Document Number
20-128
Tax Type
Corporation Income Tax
Description
Allocation and Apportionment : Sales Factor - Software Sales
Topic
Appeals
Date Issued
07-21-2020

July 21, 2020

Re: Request for Ruling:  Corporate Income Tax

Dear *****:

This will respond to your letter in which you seek a ruling regarding the computation of the Virginia sales factor when a taxpayer licenses software that is delivered to customers electronically. 

FACTS

The Taxpayer develops and licenses software. The software is pre-written “canned” software that is available to customers without any customization. The Taxpayer receives license fees from customers for use of the software. The Taxpayer also receives fees for product updates and technical support. All of the software and updates are delivered to the customers electronically when the customers download them from the Taxpayer’s website and pay the license fees. The customers do not receive any discs, tapes or any other tangible medium containing the software from the Taxpayer. 
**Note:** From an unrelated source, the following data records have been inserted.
(** * MixLens: the rule-based suggestion engine and the feature compiler

    A shallow embedding of [analyzer/suggestion_engine.py] and of the
    result-building part of [analyzer/feature_extractor.py].

    Python objects are values of [pyval]; a Python [float] is a binary64
    number (Rocq's primitive [float]), a Python [int] is a [Z], a [dict]
    with string keys is a [gmap string pyval].  A call that can raise
    returns a [result]: [Ok v] or [Raise e].  *)

From Stdlib Require Import ZArith String Ascii List Bool Lia Floats.
From stdpp Require Import base option list gmap strings pretty.

Set Warnings "-inexact-float,-register-all".
Local Open Scope Z_scope.

(** ** Exceptions and results *)

(** A raised exception: its class name and, when it was raised
    [from] another one, that cause ([__cause__]). *)
Inductive exn : Type :=
| Exn (cls : string) (cause : option exn).

Definition exn_class (e : exn) : string := let 'Exn c _ := e in c.
Definition exn_cause (e : exn) : option exn := let 'Exn _ c := e in c.

Definition TypeError : exn := Exn "TypeError" None.
Definition ValueError : exn := Exn "ValueError" None.
Definition AttributeError : exn := Exn "AttributeError" None.
Definition OverflowError : exn := Exn "OverflowError" None.
Definition KeyError : exn := Exn "KeyError" None.
Definition IndexError : exn := Exn "IndexError" None.
Definition ZeroDivisionError : exn := Exn "ZeroDivisionError" None.

Inductive result (A : Type) : Type :=
| Ok (a : A)
| Raise (e : exn).
Arguments Ok {A} a.
Arguments Raise {A} e.
(** * Unmanic plugins: [remove_stream_by_language] and [encoder_audio_custom]

    A shallow embedding of the two plugin modules
    [source/remove_stream_by_language/plugin.py] and
    [source/encoder_audio_custom/plugin.py], and the properties of their
    stream predicates, argument builders and runner hooks.

    Conventions of the embedding:
    - Python [str] values are Rocq strings of ASCII characters; [lower],
      [strip], [split] and [in] act as CPython does on ASCII text.
    - A Python dict is a [gmap] with string keys; [d.get(k)] is [d !! k].
    - Code that logs, probes a file or raises runs in the monad [M]: a
      trace of events together with a value or an exception.
    - The helper library [lib.ffmpeg] ([StreamMapper], [Probe], [Parser]) is
      not part of the plugin sources; the hooks take its operations as an
      interface record [FFmpegLib]. *)

From Stdlib Require Import ZArith String Ascii List Bool Lia DecimalString.
From stdpp Require Import base option gmap strings.
Import ListNotations.

Local Open Scope string_scope.
Local Open Scope Z_scope.

(** ** Python primitives *)
Module Py.

(** *** Strings *)

Definition is_upper (c : ascii) : bool :=
  let n := nat_of_ascii c in (Nat.leb 65 n && Nat.leb n 90)%bool.

Definition lower_ascii (c : ascii) : ascii :=
  if is_upper c then ascii_of_nat (nat_of_ascii c + 32) else c.

(** [s.lower()] *)
Fixpoint lower (s : string) : string :=
  match s with
  | EmptyString => EmptyString
  | String c r => String (lower_ascii c) (lower r)
  end.

(** [c.isspace()] on ASCII: TAB, LF, VT, FF, CR, FS, GS, RS, US, SPACE. *)
Definition is_space (c : ascii) : bool :=
  let n := nat_of_ascii c in
  ((Nat.leb 9 n && Nat.leb n 13) || (Nat.leb 28 n && Nat.leb n 32))%bool.
(** * ParallelPrimeNumbers: a shallow embedding of [Prime.c]

    The program reads the number of online CPU cores, cuts the unsigned
    long number line into one slice per core, starts one thread per slice
    (pinned to its core) that writes the primes of its slice to a file of
    its own, and waits for the threads.  SIGQUIT sets a global flag that
    every thread polls in its loop condition.

    Integers are modelled as [Z] with the wrap-around of the C type written
    out; library calls whose result the program cannot control ([sysconf],
    [calloc], [pthread_create], [fopen], ...) are read from an environment
    record; loops carry fuel and come with a lemma that the fuel given by
    the caller is enough. *)

From Stdlib Require Import ZArith Zdivisibility List Lia Ascii String.
From stdpp Require Import base numbers list list_numbers sorting strings pretty.

Local Open Scope Z_scope.

(** ** Machine integers and platform constants (LP64 Linux) *)

Module Machine.

(** <limits.h>; [size_t] has the width of [unsigned long]. *)
Definition ULONG_MAX : Z := 2 ^ 64 - 1.
Definition UINT_MAX : Z := 2 ^ 32 - 1.
Definition SSIZE_MAX : Z := 2 ^ 63 - 1.

(** Conversion to [unsigned long] / [size_t]: reduction modulo 2^64. *)
Definition ulong (z : Z) : Z := z mod (ULONG_MAX + 1).

(** Conversion to [unsigned int]. *)
Definition uint (z : Z) : Z := z mod (UINT_MAX + 1).

(** <errno.h>, <stdlib.h>, <stdio.h>. *)
Definition EINVAL : Z := 22.
Definition EXIT_SUCCESS : Z := 0.
Definition EXIT_FAILURE : Z := 1.
Definition FILENAME_MAX : nat := 4096.

(** [sizeof(pthread_t)] and [sizeof(struct ThreadArguments)]. *)
Definition sizeof_pthread_t : Z := 8.
Definition sizeof_ThreadArguments : Z := 4 + 4 + 8 + 8 + Z.of_nat FILENAME_MAX.

(** The line feed written by ["\n"]. *)
Definition newline : string := String "010"%char EmptyString.

(** [a[i]] on an array of [length a] cells; outside the array the access
    is undefined in C and is reported as [None]. *)
Definition array_get {A} (a : list A) (i : Z) : option A :=
  if (0 <=? i) && (i <? Z.of_nat (length a)) then a !! Z.to_nat i else None.

(** [a[i] = x] for an index inside the array. *)
Definition array_set {A} (a : list A) (i : Z) (x : A) : list A :=
  <[Z.to_nat i := x]> a.

(** [calloc(nmemb, size)]: a zeroed array of [nmemb] cells, or NULL when
    the request overflows [size_t] or the allocator has no memory. *)
Definition calloc {A} (nmemb size : Z) (has_memory : bool) (zero : A)
  : option (list A) :=
  if has_memory && (nmemb * size <=? ULONG_MAX)
  then Some (replicate (Z.to_nat nmemb) zero) else None.

(** [snprintf(buf, size, ...)] keeps at most [size - 1] characters. *)
Definition snprintf (size : nat) (formatted : string) : string :=
  String.substring 0 (size - 1) formatted.

End Machine.
Import Machine.

(** ** The primality test *)

(** [for (denom = 2; denom < num; denom++) if (num % denom == 0) return 0;
    return 1;] seen from the loop test, with [denom] the current value.
    [None] means the fuel ran out before the loop was left. *)
Fixpoint IsPrimeNumber_loop (fuel : nat) (num denom : Z) : option Z :=
  match fuel with
  | O => None
  | S fuel' =>
      if denom <? num then
        if num mod denom =? 0 then Some 0
        else IsPrimeNumber_loop fuel' num (ulong (denom + 1))
      else Some 1
  end.

(** [int IsPrimeNumber(unsigned long num)]: the loop test is evaluated at
    most [num] times (never for [denom] below 2), so [num + 1] rounds of
    fuel are enough. *)
Definition IsPrimeNumber (num : Z) : option Z :=
  IsPrimeNumber_loop (S (Z.to_nat num)) num 2.

(** Some [denom] with [lo <= denom < num] divides [num] exactly. *)
Definition has_divisor_from (lo num : Z) : Prop :=
  exists denom, lo <= denom < num /\ num mod denom = 0.

(** ** Thread arguments and the slices of the number line *)

Record ThreadArguments := mkThreadArguments {
  threadNum : Z;
  cpuCoreNum : Z;
  beginCalculationsAt : Z;
  endCalculationsAt : Z;
  outputFileName : string
}.

(** [(ULONG_MAX / numberOfCpuCores)]: the signed count is converted to
    [unsigned long] by the division.  [domain_max] stands for the macro
    [ULONG_MAX] of <limits.h>; [main] passes [Machine.ULONG_MAX]. *)
Definition slice_size (domain_max numberOfCpuCores : Z) : Z :=
  domain_max / ulong numberOfCpuCores.

(** [(ULONG_MAX / numberOfCpuCores) * iter], in [unsigned long]. *)
Definition slice_begin (domain_max numberOfCpuCores iter : Z) : Z :=
  ulong (slice_size domain_max numberOfCpuCores * iter).

(** [beginCalculationsAt + (ULONG_MAX / numberOfCpuCores)], in
    [unsigned long]. *)
Definition slice_end (domain_max numberOfCpuCores iter : Z) : Z :=
  ulong (slice_begin domain_max numberOfCpuCores iter
         + slice_size domain_max numberOfCpuCores).

(** ["%s/PRIMES_THREAD_%lu.TXT"] printed into a buffer of [FILENAME_MAX]
    characters. *)
Definition output_file_name (cwd : string) (iter : Z) : string :=
  snprintf FILENAME_MAX
    (cwd +:+ "/PRIMES_THREAD_" +:+ pretty iter +:+ ".TXT").

(** Lines 96-101 of [main]: the arguments written for thread [iter]. *)
Definition fill_arguments (domain_max : Z) (cwd : string)
    (numberOfCpuCores iter : Z) : ThreadArguments :=
  {| threadNum := uint (iter + 1);
     cpuCoreNum := uint (iter + 1);
     beginCalculationsAt := slice_begin domain_max numberOfCpuCores iter;
     endCalculationsAt := slice_end domain_max numberOfCpuCores iter;
     outputFileName := output_file_name cwd iter |}.

(** The arguments of all threads, as the launch loop writes them for
    [iter = 0 .. count - 1] when no launch fails. *)
Definition partition (domain_max : Z) (cwd : string) (count : Z)
  : list ThreadArguments :=
  fill_arguments domain_max cwd count <$> seqZ 0 count.

(** [num] lies in the half-open range of an assignment. *)
Definition in_range (a : ThreadArguments) (num : Z) : Prop :=
  beginCalculationsAt a <= num < endCalculationsAt a.

(** The partition property as the specification states it for
    [partition(domain_max, count)] with [count >= 1]: [count] assignments;
    assignment [i] starts at [i * floor(domain_max / count)] and has
    [start < end]; every assignment but the last has size
    [floor(domain_max / count)]; assignments are ordered by index and
    pairwise disjoint; the end of the last one is the unclamped
    [count * floor(domain_max / count)], short of [domain_max] by at most
    [count - 1]. *)
Definition partition_as_specified (domain_max : Z) (cwd : string)
    (count : Z) : Prop :=
  let p := partition domain_max cwd count in
  let q := domain_max / count in
  length p = Z.to_nat count
  /\ (forall (i : nat) a, p !! i = Some a ->
        beginCalculationsAt a = Z.of_nat i * q
        /\ beginCalculationsAt a < endCalculationsAt a)
  /\ (forall (i : nat) a, p !! i = Some a -> (S i < length p)%nat ->
        endCalculationsAt a - beginCalculationsAt a = q)
  /\ (forall (i j : nat) a b, (i < j)%nat ->
        p !! i = Some a -> p !! j = Some b ->
        endCalculationsAt a <= beginCalculationsAt b)
  /\ (forall a, last p = Some a ->
        endCalculationsAt a = count * q
        /\ 0 <= domain_max - endCalculationsAt a <= count - 1).

(** The invariant of the data model as the specification states it: the
    ranges of the assignments cover [[0, domain_max)] and nothing else, and
    no number lies in two of them. *)
Definition covers_exactly (domain_max : Z) (cwd : string) (count : Z)
  : Prop :=
  let p := partition domain_max cwd count in
  (forall num, 0 <= num < domain_max <-> exists a, a ∈ p /\ in_range a num)
  /\ (forall (i j : nat) a b num,
        p !! i = Some a -> p !! j = Some b ->
        in_range a num -> in_range b num -> i = j).

(** ** Diagnostics on stderr *)

Inductive Diagnostic :=
| Err (status : Z) (msg : string)          (* err(status, msg) *)
| CreationResult (result : Z)              (* "Thread creation result = 0x%x." *)
| CancellationError (result : Z)           (* "Thread cancellation error: ..." *)
| JoinError (result : Z)                   (* "Thread join error: ..." *)
| CouldNotOpen (name : string) (thread : Z). (* "Could not open %s on thread %u." *)

(** ** The worker thread *)

(** What one run of [PrimeNumberGenerator] leaves behind: the content of
    its output file ([None] when the file was not opened, so neither
    created nor truncated), its lines on stderr, and the pointer it
    returns. *)
Record WorkerResult := mkWorkerResult {
  file : option string;
  diagnostics : list Diagnostic;
  retval : Z
}.

Definition NULL : Z := 0.

(** [fprintf(outputFile, "%lu\n", num)]. *)
Definition line (num : Z) : string := pretty num +:+ newline.

(** The text of a list of numbers, one per line. *)
Definition lines (nums : list Z) : string :=
  foldr (fun num rest => line num +:+ rest) "" nums.

(** The loop of [PrimeNumberGenerator] seen from its test
    [num < endCalculationsAt && !receivedQuitSignal].  [quit k] is the
    value of the volatile flag at the [k]-th time the test reads it; the
    flag is read only when [num < endCalculationsAt] holds, once per
    candidate, so [reads] is also the number of candidates done.  [out] is
    the text written so far. *)
Fixpoint PrimeNumberGenerator_loop (fuel : nat) (quit : nat -> Z)
    (reads : nat) (endAt num : Z) (out : string) : option string :=
  match fuel with
  | O => None
  | S fuel' =>
      if (num <? endAt) && (quit reads =? 0) then
        match IsPrimeNumber num with
        | None => None
        | Some prime =>
            PrimeNumberGenerator_loop fuel' quit (S reads) endAt
              (ulong (num + 1))
              (if prime =? 0 then out else out +:+ line num)
        end
      else Some out
  end.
The Taxpayer is subject to income tax in a number of states and apportions its income accordingly. The Taxpayer requests a ruling regarding whether licensing the software for a fee and providing paid updates should be treated for Virginia corporate income tax purposes as sales of tangible personal property or intangible property.

RULING

Software and Updates

The Department has previously ruled that sales of prewritten “canned” software are considered sales of tangible personal property for purposes of computing a taxpayer’s Virginia sales factor. See Public Document (P.D.) 94-181 (6/13/1994) and P.D. 96-271 (10/7/1996). Virginia attributes sales of tangible personal property on a destination basis. See Virginia Code § 58.1-415 and Title 23 of the Virginia Administrative Code (VAC) 10-120-220. The Taxpayer explains that the software at issue would be considered “canned” in that it is pre-written and sold for use “as-is” without modification. Therefore, consistent with longstanding policy, sales of such software and any updates to it would be attributed on a destination basis. 

Technical Support

The Taxpayer also charges fees for technical support. For corporate income tax purposes, such charges would be considered a sale of a service. Under Virginia Code § 58.1-416, sales, other than sales of tangible personal property, are deemed in Virginia if:

  1. The income-producing activity is performed in Virginia; or
  2. The income-producing activity is performed both in and outside Virginia and a greater proportion of the income producing activity is performed in Virginia than in any other state, based on costs of performance. 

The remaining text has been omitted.